▶ **Data records**:
Lemma newline_rel s t : ring_rel s t → ring_rel (scrollback_newline s) (t_newline t).
Proof.
  intros [Hc Hm Hh (cur & old & -> & Hcol) Hl].
  unfold scrollback_newline, SCROLLBACK_LINES, t_newline.
  assert (E : Z.rem (scrollback_head s + 1) 1000 = (scrollback_head s + 1) mod 1000)
    by (apply Z.rem_mod_nonneg; lia). rewrite E.
  assert (length (take 1000 ([] :: cur :: old)) = Nat.min 1000 (S (length (cur :: old)))) as El
    by (rewrite length_take; done).
  split.
  - cbn [scrollback_count set_line]. rewrite El. case_if; lia.
  - rewrite El. lia.
  - cbn [scrollback_head set_line]. zdm.
  - cbn [current_col set_line]. exists [], (take 999 (cur :: old)). done.
  - intros k l Hk. rewrite get_set_line. unfold slot. cbn [scrollback_head set_line].
    destruct k as [|k].
    + simpl in Hk. injection Hk as <-. rewrite decide_True; [|zdm].
      split; [done|]. intros i x. by rewrite lookup_nil.
    + assert (S k < length (take 1000 ([] :: cur :: old)))%nat
        by (by eapply lookup_lt_Some). rewrite El in H.
      rewrite decide_False by zdm.
      rewrite lookup_take in Hk. case_decide; [|done]. simpl in Hk.
      replace ((_ - Z.of_nat (S k)) mod 1000) with (slot s k) by (unfold slot; zdm).
      apply Hl. done.
Qed.

(** Replacing the current line. *)
Lemma edit_rel s cur old L cur' :
  ring_rel s (cur :: old) → line_rel L cur' →
  ring_rel (set_line (scrollback_head s) L (set_current_col (Z.of_nat (length cur')) s)) (cur' :: old).
Proof.
  intros [Hc Hm Hh _ Hl] HL. split; [done|done|done|by exists cur', old|].
  intros k l Hk. rewrite get_set_line, get_line_col. unfold slot.
  cbn [scrollback_head set_line set_current_col].
  destruct k as [|k]; simpl in Hk.
  - injection Hk as <-. rewrite decide_True by zdm. done.
  - assert (k < length old)%nat by (by eapply lookup_lt_Some). simpl in Hm.
    rewrite decide_False by zdm. apply Hl. done.
Qed.

Lemma putchar_line_rel L cur x :
  line_rel L cur →
  line_rel (Line (<[Z.of_nat (length cur) := x]> (cells L)) (Z.of_nat (length (cur ++ [x])))) (cur ++ [x]).
Proof.
  intros [_ H]. split; [done|]. intros i y Hi. unfold get_cell. cbn [cells].
  apply lookup_app_Some in Hi as [Hi|[Hge Hi]].
  - assert (i < length cur)%nat by (by eapply lookup_lt_Some).
    rewrite lookup_insert_ne by lia. by apply H.
  - assert (i - length cur < 1)%nat by (by apply lookup_lt_Some in Hi).
    replace (i - length cur)%nat with O in Hi by lia. injection Hi as ->.
    replace i with (length cur) by lia. by rewrite lookup_insert_eq.
Qed.

Lemma putchar_rel s cur old c colr :
  ring_rel s (cur :: old) → (length cur < 160)%nat →
  ring_rel (scrollback_putchar c colr s) ((cur ++ [Cell c colr]) :: old).
Proof.
  intros Hr Hlt. pose proof Hr as [_ _ _ (? & ? & [= <- <-] & Hcol) Hl].
  unfold scrollback_putchar, MAX_COLS. rewrite Hcol.
  assert ((Z.of_nat (length cur) <? 160) = true) as -> by lia.
  cbn [current_col set_current_col scrollback_head set_length cells].
  replace (Z.of_nat (length cur) + 1) with (Z.of_nat (length (cur ++ [Cell c colr])))
    by (rewrite length_app; simpl; lia).
  apply (edit_rel s cur old); [done|]. apply putchar_line_rel.
  specialize (Hl O cur eq_refl). unfold slot in Hl.
  by replace ((scrollback_head s - Z.of_nat 0) mod 1000) with (scrollback_head s) in Hl
    by (destruct Hr; zdm).
Qed.

Lemma backspace_rel s cur old :
  ring_rel s (cur :: old) → cur ≠ [] →
  let s' := set_current_col (current_col s - 1) s in
  ring_rel (set_line (scrollback_head s') (set_length (current_col s') (get_line s' (scrollback_head s'))) s')
    (take (pred (length cur)) cur :: old).
Proof.
  intros Hr Hne s'. pose proof Hr as [_ _ _ (? & ? & [= <- <-] & Hcol) Hl]. unfold s'.
  cbn [current_col set_current_col scrollback_head]. rewrite Hcol, get_line_col.
  assert (length cur ≠ O) by (by destruct cur).
  assert (El : length (take (pred (length cur)) cur) = pred (length cur)) by (rewrite length_take; lia).
  replace (Z.of_nat (length cur) - 1) with (Z.of_nat (length (take (pred (length cur)) cur)))
    by (rewrite El; lia).
  apply (edit_rel s cur old); [done|].
  specialize (Hl O cur eq_refl). unfold slot in Hl.
  replace ((scrollback_head s - Z.of_nat 0) mod 1000) with (scrollback_head s) in Hl
    by (destruct Hr; zdm).
  destruct Hl as [_ Hl]. split; [done|]. intros i x Hi.
  rewrite lookup_take in Hi. case_decide; [|done]. by apply Hl.
Qed.

(** ** The framebuffer shows the text *)

(** The line in screen row [row]: the text starts at the top until it fills
    the screen; from then on its visible part ends [v] lines above the last. *)
Definition shown (rows v : Z) (t : text) (row : Z) : list console_cell :=
  let k := v + (Z.min (Z.of_nat (length t)) rows - 1 - row) in
  if k <? 0 then [] else default [] (t !! Z.to_nat k).

Section Shows.
Context (font_data : Z → Z) (fb : limine_framebuffer) (Hfb : fb_ok fb).

Definition text_pixel (l : list console_cell) (py px : Z) : Z :=
  match l !! Z.to_nat (px / 8) with
  | Some cl => cell_pixel font_data cl py px
  | None => 0
  end.

Definition picture (c : console) (t : text) (v : Z) : Prop :=
  ∀ py px, 0 ≤ py < 16 * screen_rows c → 0 ≤ px < 8 * screen_cols c →
    pixel c py px = Some (text_pixel (shown (screen_rows c) v t (py / 16)) py px).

▶ **What you have to do**:
Collect the lines of the data that carry the word "intros".

▶ **Written response**:
  intros [Hc Hm Hh (cur & old & -> & Hcol) Hl].
  - intros k l Hk. rewrite get_set_line. unfold slot. cbn [scrollback_head set_line].
      split; [done|]. intros i x. by rewrite lookup_nil.
  intros [Hc Hm Hh _ Hl] HL. split; [done|done|done|by exists cur', old|].
  intros k l Hk. rewrite get_set_line, get_line_col. unfold slot.
  intros [_ H]. split; [done|]. intros i y Hi. unfold get_cell. cbn [cells].
  intros Hr Hlt. pose proof Hr as [_ _ _ (? & ? & [= <- <-] & Hcol) Hl].
  intros Hr Hne s'. pose proof Hr as [_ _ _ (? & ? & [= <- <-] & Hcol) Hl]. unfold s'.
  destruct Hl as [_ Hl]. split; [done|]. intros i x Hi.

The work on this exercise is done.